Ao contrário da lenda, uma fórmula mais eficiente, acessível e saudável de treinamento não implica em dor e sofrimento, mas em regularidade, equilíbrio e moderação, como já expliquei por aqui.

O fim de uma era

Vivemos o fim de uma era dominada pelo racionalismo materialista, na qual o sucesso de um homem é medido pela sua capacidade de suportar enormes sacrifícios, passando por cima, como um trator, de qualquer dificuldade que se apresente, para, então, conseguir atingir seus objetivos.

Nessa visão utilitarista e produtiva, o prêmio final justifica uma vida de sofrimentos e sacrifícios, reforçando a necessidade de abdicar de qualquer tipo de distração, ainda que seja a sua própria saúde, seu tempo para a família ou qualquer outro sentido mais profundo em sua existência. Afinal, o foco no resultado é imperioso e cruel, ele costuma cobrar um preço muito alto em seu caminho rumo ao prêmio final.

Estrategicamente, assim como uma "cenoura na frente do coelho", o caminho nunca chega ao fim, quanto mais você tem, mais guloso e sobrecarregado você se torna, girando a roda da insatisfação e do consumo.

Atualmente, com a queda desse mito, começamos a perceber que o sucesso não pode estar separado do bem-estar, do propósito e da felicidade, devendo abranger uma dedicação equilibrada e menos racional a outros setores da nossa vida, resgatando a nossa humanidade.

Quando transportamos esse conceito para o treinamento, vemos que ele dominou e condicionou a mentalidade dos alunos, que se oferecem, de bom grado, a toda forma de sacrifício, idealizando o prêmio final, o corpo perfeito —tão sonhado e, ao mesmo tempo, inatingível e subjetivo.

Dessa forma, o pobre do treinamento, um dos pilares mais fundamentais da nossa saúde física e mental, ficou esvaziado de sentido, sendo associado, para o grande público, a uma forma de obrigação, uma tarefa chata, uma medicação amarga que somos obrigados a engolir para alcançar resultados estéticos, colocando, assim, a "carroça na frente dos bois", ou seja, as pessoas não se preocupam em desenvolver uma relação de sentido e prazer com o treinamento, para, depois, poderem colher os resultados positivos dessa mudança de mentalidade.

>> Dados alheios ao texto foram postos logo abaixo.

(* ===== verification/Latency.v ===== *)
(** * Latency: the percentiles of [latency_percentiles]

    Models the arithmetic of [latency_percentiles] in [crates/zerokv/src/main.rs]
    on the readings of the clock: the subtraction of the timer overhead, the
    sort, and the index of a percentile, computed in binary64 as the source
    does. The readings and the estimated overhead are arguments. *)

From Stdlib Require Import SpecFloat.
From stdpp Require Import sorting.
From S2P Require Import Prelude.
Local Open Scope Z_scope.
Local Open Scope zkv_scope.

(** ** Binary64 *)

(** [n as f64], a decimal literal [n / d], and a product. *)
Definition f64_of (n : Z) : spec_float := binary_normalize 53 1024 n 0 false.
Definition f64_lit (n d : Z) : spec_float := SFdiv 53 1024 (f64_of n) (f64_of d).
Definition f64_mul : spec_float → spec_float → spec_float := SFmul 53 1024.

(** [x as usize]: truncation that saturates, with [NaN] going to zero. *)
Definition f64_to_usize (x : spec_float) : Z :=
  match x with
  | S754_finite false m e =>
    Z.min (if 0 <=? e then Z.shiftl (Zpos m) e else Z.shiftr (Zpos m) (- e)) (W64 - 1)
  | S754_infinity false => W64 - 1
  | _ => 0
  end.

(** ** The histogram *)

(** [ns.saturating_sub(timer_overhead_ns)] of a reading cast to [u64]. *)
Definition net (overhead ns : Z) : Z := Z.max (wrap64 ns - overhead) 0.

Definition sorted_lat (overhead : Z) (readings : list Z) : list Z :=
  merge_sort Z.le (net overhead <$> readings).

(** [pct]: in release builds [lat.len() - 1] wraps on an empty list, and the
    index is then out of range. *)
Definition pct_index (len : Z) (p : spec_float) : Z :=
  Z.min (f64_to_usize (f64_mul (f64_of len) p)) (wsub len 1).
Definition pct (lat : list Z) (p : spec_float) : res Z :=
  or_err Panic (lat !! Z.to_nat (pct_index (blen lat) p)).

Record Report : Type := mkReport {
  p50 : Z;
  p90 : Z;
  p99 : Z;
  p999 : Z;
  max_ns : Z;
  under_1ms : bool
}.

(** The lines [latency_percentiles] prints. *)
Definition latency_percentiles (overhead : Z) (readings : list Z) : res Report :=
  let lat := sorted_lat overhead readings in
  a ←r pct lat (f64_lit 50 100);
  b ←r pct lat (f64_lit 90 100);
  c ←r pct lat (f64_lit 99 100);
  d ←r pct lat (f64_lit 999 1000);
  m ←r or_err Panic (lat !! Z.to_nat (wsub (blen lat) 1));
  Ok (mkReport a b c d m (m <? 1000000)).

(** ** Lemmas *)

Lemma sorted_lat_sorted overhead rs : StronglySorted Z.le (sorted_lat overhead rs).
Proof. apply StronglySorted_merge_sort; apply _. Qed.

Lemma sorted_lat_perm overhead rs : sorted_lat overhead rs ≡ₚ net overhead <$> rs.
Proof. apply merge_sort_Permutation. Qed.

Lemma sorted_lookup_le (l : list Z) (i j : nat) (x y : Z) :
  StronglySorted Z.le l → l !! i = Some x → l !! j = Some y → (i ≤ j)%nat → x ≤ y.
Proof.
  intros Hl. revert i j. induction Hl as [|a l Hl IH Ha]; intros [|i] [|j] Hi Hj Hij; simplify_eq/=.
  - done.
  - rewrite Forall_forall in Ha. apply Ha. by eapply list_elem_of_lookup_2.
  - lia.
  - apply (IH i j); [done..|lia].
Qed.

Lemma f64_to_usize_nonneg x : 0 ≤ f64_to_usize x.
Proof.
  destruct x as [| [] | |[] m e]; simpl; try (unfold W64; lia).
  apply Z.min_glb; [|unfold W64; lia]. case_match; [apply Z.shiftl_nonneg|apply Z.shiftr_nonneg]; lia.
Qed.

(** A percentile of a sample that is not empty is in range. *)
Lemma pct_index_range len p : 0 < len < W64 → 0 ≤ pct_index len p ≤ len - 1.
Proof.
  intros Hl. unfold pct_index, wsub. rewrite wrap64_small by (unfold is_u64; lia).
  pose proof (f64_to_usize_nonneg (f64_mul (f64_of len) p)). lia.
Qed.

Lemma pct_some (lat : list Z) p :
  0 < blen lat < W64 →
  ∃ x, pct lat p = Ok x ∧ lat !! Z.to_nat (pct_index (blen lat) p) = Some x.
Proof.
  intros Hl. pose proof (pct_index_range (blen lat) p Hl).
  destruct (lookup_lt_is_Some_2 lat (Z.to_nat (pct_index (blen lat) p))) as [x Hx]; [lia|].
  exists x. unfold pct. by rewrite Hx.
Qed.

Lemma latency_run overhead rs :
  0 < blen rs < W64 →
  ∃ r, latency_percentiles overhead rs = Ok r ∧
    let lat := sorted_lat overhead rs in
    let at_ x i := lat !! Z.to_nat i = Some x in
    at_ (p50 r) (pct_index (blen rs) (f64_lit 50 100)) ∧
    at_ (p90 r) (pct_index (blen rs) (f64_lit 90 100)) ∧
    at_ (p99 r) (pct_index (blen rs) (f64_lit 99 100)) ∧
    at_ (p999 r) (pct_index (blen rs) (f64_lit 999 1000)) ∧
    at_ (max_ns r) (blen rs - 1) ∧ under_1ms r = (max_ns r <? 1000000).
Proof.
  intros Hl. unfold latency_percentiles. set (lat := sorted_lat overhead rs).
  assert (Hlen : length lat = length rs).
  { unfold lat. rewrite sorted_lat_perm. apply length_fmap. }
  rewrite <- Hlen in *.
  destruct (pct_some lat (f64_lit 50 100) Hl) as (a & -> & Ha).
  destruct (pct_some lat (f64_lit 90 100) Hl) as (b & -> & Hb).
  destruct (pct_some lat (f64_lit 99 100) Hl) as (c & -> & Hc).
  destruct (pct_some lat (f64_lit 999 1000) Hl) as (d & -> & Hd). cbn [rbind].
  destruct (lookup_lt_is_Some_2 lat (Z.to_nat (blen lat - 1))) as [m Hm]; [lia|].
  unfold wsub. rewrite wrap64_small by (unfold is_u64; lia). rewrite Hm. simpl.
  eexists. split; [reflexivity|]. done.
Qed.

(** The ranks at the two sample counts of [main]. *)
Lemma pct_exact n : n ∈ [50000; 2000000] →
  pct_index n (f64_lit 50 100) = 50 * n / 100 ∧ pct_index n (f64_lit 90 100) = 90 * n / 100 ∧
  pct_index n (f64_lit 99 100) = 99 * n / 100 ∧ pct_index n (f64_lit 999 1000) = 999 * n / 1000.
Proof.
  rewrite !elem_of_cons, elem_of_nil. intros [->|[->|[]]]; vm_compute; by split_and!.
Qed.

(** ** Claims *)

(** [C40] For every list of readings that is not empty the report is printed,
    each percentile and the maximum is the net latency of one of the lookups,
    no lookup took longer than the maximum and no percentile exceeds it, and
    the last line says whether all lookups stayed under a millisecond. With
    50000 samples (the hot count of [main]) or 2000000 (the cap on its cold
    count) the percentiles are the entries at the exact ranks, in increasing
    order. Without a sample the function panics. *)
Theorem latency_report (overhead : Z) (readings : list Z) (Hlen : blen readings < W64) :
  let lat := net overhead <$> readings in
  match latency_percentiles overhead readings with
  | Ok r =>
    Forall (λ x, x ∈ lat ∧ x ≤ max_ns r) [p50 r; p90 r; p99 r; p999 r; max_ns r] ∧
    Forall (λ x, x ≤ max_ns r) lat ∧
    (under_1ms r = true ↔ Forall (λ x, x < 1000000) lat) ∧
    (blen readings ∈ [50000; 2000000] →
       let at_ n d := merge_sort Z.le lat !! Z.to_nat (n * blen readings / d) in
       at_ 50 100 = Some (p50 r) ∧ at_ 90 100 = Some (p90 r) ∧ at_ 99 100 = Some (p99 r) ∧
       at_ 999 1000 = Some (p999 r) ∧ p50 r ≤ p90 r ≤ p99 r ∧ p99 r ≤ p999 r)
  | Err f => readings = [] ∧ f = Panic
  end.
Proof.
  intros lat. destruct (decide (readings = [])) as [->|Hne]; [done|].
  assert (Hpos : 0 < blen readings) by (destruct readings; simpl; [done|lia]).
  destruct (latency_run overhead readings) as (r & -> & H50 & H90 & H99 & H999 & Hmax & Hms); [done|].
  pose proof (sorted_lat_sorted overhead readings) as Hs.
  assert (Hlat : sorted_lat overhead readings ≡ₚ lat) by apply sorted_lat_perm.
  assert (Hslen : length (sorted_lat overhead readings) = length readings).
  { rewrite Hlat. apply length_fmap. }
  assert (Hin : ∀ i x, sorted_lat overhead readings !! i = Some x → x ∈ lat ∧ x ≤ max_ns r).
  { intros i x Hi. split; [rewrite <- Hlat; by eapply list_elem_of_lookup_2|].
    pose proof (lookup_lt_Some _ _ _ Hi). eapply (sorted_lookup_le _ i); [done..|]. lia. }
  assert (Hle : Forall (λ x, x ≤ max_ns r) lat).
  { rewrite <- Hlat. apply Forall_lookup. intros i x Hi. by apply (Hin i). }
  split_and!.
  - repeat (apply Forall_cons; split; [by eapply Hin|]). constructor.
  - done.
  - rewrite Hms, Z.ltb_lt. split.
    + intros Hlt. eapply Forall_impl; [exact Hle|]. simpl. lia.
    + intros Hall. rewrite Forall_forall in Hall. apply Hall. by eapply (Hin _ (max_ns r)).
  - intros Hn at_. destruct (pct_exact _ Hn) as (E50 & E90 & E99 & E999).
    rewrite E50 in H50. rewrite E90 in H90. rewrite E99 in H99. rewrite E999 in H999.
    assert (Ho : ∀ a b x y : Z, (0 ≤ a ≤ b) →
      sorted_lat overhead readings !! Z.to_nat a = Some x →
      sorted_lat overhead readings !! Z.to_nat b = Some y → x ≤ y).
    { intros a b x y Hab Hx Hy. apply (sorted_lookup_le _ _ _ _ _ Hs Hx Hy). lia. }
    split_and!; [exact H50|exact H90|exact H99|exact H999|..]; eapply Ho; try eassumption;
      clear -Hpos; Z.div_mod_to_equations; lia.
Qed.

(** ** Witness *)

Lemma latency_report_witness :
  latency_percentiles 10 [40; 25; 5; 1000300; 30] = Ok (mkReport 20 1000290 1000290 1000290 1000290 false) ∧
  Forall (λ x, x ≤ 1000290) (net 10 <$> [40; 25; 5; 1000300; 30]).
Proof.
  assert (Hr : latency_percentiles 10 [40; 25; 5; 1000300; 30]
    = Ok (mkReport 20 1000290 1000290 1000290 1000290 false)) by (vm_compute; reflexivity).
  split; [exact Hr|].
  pose proof (latency_report 10 [40; 25; 5; 1000300; 30] ltac:(reflexivity)) as H.
  cbv zeta in H. rewrite Hr in H. exact (proj1 (proj2 H)).
Defined.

Você realmente busca cuidar da sua saúde? Será? Então, para começar, você deveria colocar o foco do seu treinamento na saúde e não na estética, uma vez que esses dois extremos do treinamento são antagônicos, eles só se encontram no meio do caminho, quando não existe radicalismo para nenhum dos lados, chamamos isso de moderação.

Primeiro busque a saúde e, como consequência, tenha um corpo bonito e equilibrado, esse é o meu principal conselho. O resultado será mais demorado? Obviamente que sim, é desejável, saudável e conveniente que seja assim, afinal o seu corpo é um organismo vivo e não um objeto de consumo.